To go deeper into javascript, consult Duckett, Ruppert, and Moore (2014) for a basic understanding and Arslan (2018) for a modern, more thorough treatment.
20.12 From understanding to action
Let us step back and remember why we walked through these technologies. You do not need to become a web developer to create effective interactive graphics. The AI can handle the implementation details. But understanding what the AI is doing—recognizing that your “hover effect” requires JavaScript event listeners, that your “color change” involves CSS properties, that your “responsive layout” needs CSS Grid—makes you a more effective collaborator.
Think of this chapter as learning the vocabulary of a skilled craftsperson. You can design a house without knowing how to cut every joint, but knowing that wood expands, that walls bear loads, and that certain materials weather differently helps you design structures that can actually be built and will stand the test of time. Similarly, knowing that web graphics are built from HTML structure, CSS styling, SVG shapes, and JavaScript behavior helps you write specifications that the AI can implement successfully.

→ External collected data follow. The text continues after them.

(** * A* path finding over a graph of cities (main.py)

    A shallow embedding of [City], [Node], [calc_heuristic] and [a_star].

    Modelling choices.
    - Python floats are idealised as exact rationals ([Q]); [math.sqrt] is
      a library function and is taken as a parameter [sqrt] of the model.
    - In exact arithmetic no operation fails; on floats [x ** 2] raises
      OverflowError when the square of a finite [x] is out of range.  The
      definitions with the suffix [_checked] are the same program with
      this exception, as a [Fault]: [a_star_checked] either faults in this
      way or returns what [a_star] returns, and the two agree when the
      squares that the search takes are in range.
    - A [City] object is designated by a reference ([CityRef]); [==] on
      cities is object identity (the class defines no [__eq__]), hence
      equality of references.  The object store of cities is the total
      function [city], as every Python reference designates a live object.
    - [Node] objects are mutable and shared: a node is reachable from the
      open or closed list and from the [parent] field of other nodes.  They
      live in a store ([heap]), the two lists hold references ([NodeRef])
      and [node.g = ...] writes to the store.  A node enters the store when
      it is first put in a list; [goal_node] and a [neighbour_node] that is
      dropped are only ever read through their local variable.
    - The two [while] loops are bounded: the main loop by a fuel argument,
      the walk along the parent links by the size of the store (a longer
      walk has met a node twice and never ends).  [Timeout] stands for a
      loop that does not finish, [Fault] for an exception ([IndexError]) or
      a reference outside the store. *)

From Stdlib Require Import QArith String.
From stdpp Require Import base list relations.

Open Scope Q_scope.

(** ** Outcomes of a computation *)

Inductive outcome (A : Type) : Type :=
| Done (a : A)
| Fault
| Timeout.
Arguments Done {A} a.
Arguments Fault {A}.
Arguments Timeout {A}.

Definition obind {A B} (m : outcome A) (k : A → outcome B) : outcome B :=
  match m with
  | Done a => k a
  | Fault => Fault
  | Timeout => Timeout
  end.

Notation "x ←! m ; k" := (obind m (λ x, k))
  (at level 20, m at level 100, k at level 200, only parsing, right associativity).
Notation "' p ←! m ; k" := (obind m (λ x, match x with p => k end))
  (at level 20, p pattern, m at level 100, k at level 200, only parsing,
   right associativity).

(** ** Data model *)

(** References to [City] and [Node] objects. *)
Abbreviation CityRef := nat.
Abbreviation NodeRef := nat.

(** class City *)
Record City : Type := mkCity {
  name : string;
  latitude : Q;
  longitude : Q;
  neighbours : list CityRef
}.

(** class Node *)
Record Node : Type := mkNode {
  node_city : CityRef;
  node_parent : option NodeRef;
  node_g : Q;
  node_h : Q;
  node_f : Q
}.

(** Node.__init__: the three costs start at 0. *)
Definition Node_init (parent : option NodeRef) (c : CityRef) : Node :=
  {| node_city := c; node_parent := parent; node_g := 0; node_h := 0; node_f := 0 |}.

(** The search state of [a_star]: the store of nodes and the two lists. *)
Record State : Type := mkState {
  heap : list Node;
  open_list : list NodeRef;
  closed_list : list NodeRef
}.

(** What one iteration of the main loop does: go on, or return a path. *)
Inductive step_result : Type :=
| Next (st : State)
| Return (path : list CityRef).

(** [hp[r]] for a node reference. *)
Definition read (hp : list Node) (r : NodeRef) : outcome Node :=
  match hp !! r with
  | Some n => Done n
  | None => Fault
  end.

(** [l[i]], an IndexError out of range. *)
Definition index {A} (l : list A) (i : nat) : outcome A :=
  match l !! i with
  | Some x => Done x
  | None => Fault
  end.

(** [l.pop(i)] for [i >= 0], an IndexError out of range. *)
Definition pop {A} (l : list A) (i : nat) : outcome (list A) :=
  match l !! i with
  | Some _ => Done (delete i l)
  | None => Fault
  end.

Section AStar.

(** [math.sqrt], and the store of city objects. *)
Context (sqrt : Q → Q) (city : CityRef → City).

(** City.distance_to *)
Definition distance_to (self other : CityRef) : Q :=
  sqrt ((latitude (city self) - latitude (city other)) ^ 2
        + (longitude (city self) - longitude (city other)) ^ 2).

(** calc_heuristic *)
Definition calc_heuristic (node goal_node : Node) : Q :=
  distance_to (node_city node) (node_city goal_node).

(** Lines 49-55: the scan for the node with the lowest f.  [i] is the
    index of the head of [ol] in the open list. *)
Fixpoint scan_best (hp : list Node) (ol : list NodeRef) (i : nat)
    (current_node : NodeRef) (current_index : nat) : outcome (NodeRef * nat) :=
  match ol with
  | [] => Done (current_node, current_index)
  | r :: rest =>
      node ←! read hp r;
      cur ←! read hp current_node;
      if Qlt_le_dec (node_f node) (node_f cur)
      then scan_best hp rest (S i) r i
      else scan_best hp rest (S i) current_node current_index
  end.

(** Lines 49-58: choose the best node, pop it from the open list and
    append it to the closed list. *)
Definition select (st : State) : outcome (NodeRef * State) :=
  first ←! index (open_list st) 0;
  '(current_node, current_index) ←! scan_best (heap st) (open_list st) 0 first 0;
  ol ←! pop (open_list st) current_index;
  Done (current_node,
        {| heap := heap st; open_list := ol;
           closed_list := closed_list st ++ [current_node] |}).

(** Lines 63-66: follow the parent links, collecting the cities. *)
Fixpoint walk (fuel : nat) (hp : list Node) (current_node : option NodeRef)
    (path : list CityRef) : outcome (list CityRef) :=
  match current_node with
  | None => Done path
  | Some r =>
      match fuel with
      | O => Timeout
      | S fuel' =>
          node ←! read hp r;
          walk fuel' hp (node_parent node) (path ++ [node_city node])
      end
  end.

(** Lines 72-76: is there a closed node for the city? *)
Fixpoint in_closed (hp : list Node) (cl : list NodeRef) (neighbour_city : CityRef)
    : outcome bool :=
  match cl with
  | [] => Done false
  | r :: rest =>
      node ←! read hp r;
      if decide (neighbour_city = node_city node) then Done true
      else in_closed hp rest neighbour_city
  end.

(** Lines 85-94: the loop over the open list, which lowers the g of an
    open node of the same city and gives it the current node as parent. *)
Fixpoint update_open (hp : list Node) (ol : list NodeRef) (neighbour_node : Node)
    (current_node : NodeRef) (in_open : bool) : outcome (list Node * bool) :=
  match ol with
  | [] => Done (hp, in_open)
  | r :: rest =>
      node ←! read hp r;
      if decide (node_city neighbour_node = node_city node) then
        if Qlt_le_dec (node_g neighbour_node) (node_g node) then
          update_open
            (<[r := {| node_city := node_city node;
                       node_parent := Some current_node;
                       node_g := node_g neighbour_node;
                       node_h := node_h node;
                       node_f := node_f node |}]> hp)
            rest neighbour_node current_node true
        else update_open hp rest neighbour_node current_node true
      else update_open hp rest neighbour_node current_node in_open
  end.

(** Lines 80-83: the node built for a neighbour of the current node. *)
Definition make_neighbour (goal_node cur : Node) (current_node : NodeRef)
    (neighbour_city : CityRef) : Node :=
  let n0 := Node_init (Some current_node) neighbour_city in
  let g := node_g cur + distance_to (node_city cur) neighbour_city in
  let h := calc_heuristic n0 goal_node in
  {| node_city := node_city n0; node_parent := node_parent n0;
     node_g := g; node_h := h; node_f := g + h |}.

(** Lines 71-97: the body of the loop over the neighbours. *)
Definition visit (goal_node : Node) (current_node : NodeRef)
    (neighbour_city : CityRef) (st : State) : outcome State :=
  closed ←! in_closed (heap st) (closed_list st) neighbour_city;
  if closed : bool then Done st
  else
    cur ←! read (heap st) current_node;
    let neighbour_node := make_neighbour goal_node cur current_node neighbour_city in
    '(hp, in_open) ←! update_open (heap st) (open_list st) neighbour_node
                        current_node false;
    if in_open : bool then
      Done {| heap := hp; open_list := open_list st; closed_list := closed_list st |}
    else
      Done {| heap := hp ++ [neighbour_node];
              open_list := open_list st ++ [length hp];
              closed_list := closed_list st |}.

(** Line 70: the loop over the neighbours of the current city. *)
Fixpoint expand (goal_node : Node) (current_node : NodeRef)
    (ns : list CityRef) (st : State) : outcome State :=
  match ns with
  | [] => Done st
  | neighbour_city :: rest =>
      st' ←! visit goal_node current_node neighbour_city st;
      expand goal_node current_node rest st'
  end.

(** Lines 49-97: one iteration of the main loop. *)
Definition body (goal_node : Node) (st : State) : outcome step_result :=
  '(current_node, st1) ←! select st;
  cur ←! read (heap st1) current_node;
  if decide (node_city cur = node_city goal_node) then
    path ←! walk (length (heap st1)) (heap st1) (Some current_node) [];
    Done (Return (reverse path))
  else
    st2 ←! expand goal_node current_node (neighbours (city (node_city cur))) st1;
    Done (Next st2).

(** Lines 48-98: the main loop. *)
Fixpoint a_star_loop (fuel : nat) (goal_node : Node) (st : State)
    : outcome (option (list CityRef)) :=
  match fuel with
  | O => Timeout
  | S fuel' =>
      match open_list st with
      | [] => Done None
      | _ :: _ =>
          r ←! body goal_node st;
          match r with
          | Return path => Done (Some path)
          | Next st' => a_star_loop fuel' goal_node st'
          end
      end
  end.

(** Lines 42-47: the state before the first iteration. *)
Definition init_state (start : CityRef) : State :=
  let start_node := Node_init None start in
  {| heap := [start_node]; open_list := [0%nat]; closed_list := [] |}.

(** a_star *)
Definition a_star (fuel : nat) (start goal : CityRef) : outcome (option (list CityRef)) :=
  let goal_node := Node_init None goal in
  a_star_loop fuel goal_node (init_state start).

(** The summed edge weight of a path, added up from the first edge on. *)
Fixpoint path_cost_from (acc : Q) (c : CityRef) (rest : list CityRef) : Q :=
  match rest with
  | [] => acc
  | d :: rest' => path_cost_from (acc + distance_to c d) d rest'
  end.

Definition path_cost (path : list CityRef) : Q :=
  match path with
  | [] => 0
  | c :: rest => path_cost_from 0 c rest
  end.

(** ** The search with the OverflowError of [** 2] *)

(** A float square is out of range when it rounds to more than the largest
    float: from 2^1024 - 2^970 on. *)
Definition overflow_bound : Q := inject_Z (2 ^ 1024 - 2 ^ 970).

(** [x ** 2] for a finite float [x]: OverflowError out of range. *)
Definition square (x : Q) : outcome Q :=
  if Qlt_le_dec (x ^ 2) overflow_bound then Done (x ^ 2) else Fault.

(** City.distance_to *)
Definition distance_to_checked (self other : CityRef) : outcome Q :=
  dlat ←! square (latitude (city self) - latitude (city other));
  dlon ←! square (longitude (city self) - longitude (city other));
  Done (sqrt (dlat + dlon)).

(** calc_heuristic *)
Definition calc_heuristic_checked (node goal_node : Node) : outcome Q :=
  distance_to_checked (node_city node) (node_city goal_node).

(** Lines 80-83. *)
Definition make_neighbour_checked (goal_node cur : Node) (current_node : NodeRef)
    (neighbour_city : CityRef) : outcome Node :=
  let n0 := Node_init (Some current_node) neighbour_city in
  d ←! distance_to_checked (node_city cur) neighbour_city;
  let g := node_g cur + d in
  h ←! calc_heuristic_checked n0 goal_node;
  Done {| node_city := node_city n0; node_parent := node_parent n0;
          node_g := g; node_h := h; node_f := g + h |}.

(** Lines 71-97. *)
Definition visit_checked (goal_node : Node) (current_node : NodeRef)
    (neighbour_city : CityRef) (st : State) : outcome State :=
  closed ←! in_closed (heap st) (closed_list st) neighbour_city;
  if closed : bool then Done st
  else
    cur ←! read (heap st) current_node;
    neighbour_node ←! make_neighbour_checked goal_node cur current_node
                        neighbour_city;
    '(hp, in_open) ←! update_open (heap st) (open_list st) neighbour_node
                        current_node false;
    if in_open : bool then
      Done {| heap := hp; open_list := open_list st; closed_list := closed_list st |}
    else
      Done {| heap := hp ++ [neighbour_node];
              open_list := open_list st ++ [length hp];
              closed_list := closed_list st |}.

(** Line 70. *)
Fixpoint expand_checked (goal_node : Node) (current_node : NodeRef)
    (ns : list CityRef) (st : State) : outcome State :=
  match ns with
  | [] => Done st
  | neighbour_city :: rest =>
      st' ←! visit_checked goal_node current_node neighbour_city st;
      expand_checked goal_node current_node rest st'
  end.

(** Lines 49-97. *)
Definition body_checked (goal_node : Node) (st : State) : outcome step_result :=
  '(current_node, st1) ←! select st;
  cur ←! read (heap st1) current_node;
  if decide (node_city cur = node_city goal_node) then
    path ←! walk (length (heap st1)) (heap st1) (Some current_node) [];
    Done (Return (reverse path))
  else
    st2 ←! expand_checked goal_node current_node
             (neighbours (city (node_city cur))) st1;
    Done (Next st2).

This understanding also helps you troubleshoot when things go wrong. When a tooltip does not appear, you will know to check whether the SVG elements are properly selectable. When a layout breaks on mobile, you will understand that CSS responsive design is the issue. When performance lags with thousands of points, you will recognize the trade-off between SVG and Canvas. These are not debugging details you need to fix yourself—they are diagnostic categories that help you ask the AI the right questions.
Most importantly, this foundation frees you to focus on what matters: the analytical story you want to tell and the experience you want your audience to have. You can specify interactions with confidence, knowing what is possible and what the constraints are. You can collaborate with technical specialists when you need capabilities beyond what automated tools provide, speaking their language enough to communicate your vision effectively.
20.13 Looking ahead
The technologies we have examined—HTML, CSS, SVG, JavaScript—are the building blocks, but they are not the tools you will wield directly. In the next chapter, we turn to specification itself as your primary instrument. You will learn how to craft prompts that translate your analytical vision into working interactive graphics, not by describing code, but by describing intent.
We will explore how to specify what you want your audience to experience: what they should discover when they hover, what comparisons they should make when they filter, what patterns should emerge when they explore. You will learn to write specifications that capture not just the mechanics of interaction, but the meaning behind them—the questions your visualization should answer, the insights it should reveal, the decisions it should support.
The AI will continue to be your implementation partner, translating your specifications into the HTML, CSS, SVG, and JavaScript we have examined. But your focus will shift from understanding those technologies to mastering the art of specification itself. You will learn to describe interactions that serve your analytical goals, to choose the right interactive techniques for your data and audience, and to iterate on your designs with the confidence that comes from knowing what is possible.
The foundation you have built in this chapter—understanding the web technology stack—will serve you well as we move forward. But now it is time to look beyond the building blocks to the craft of designing experiences with them.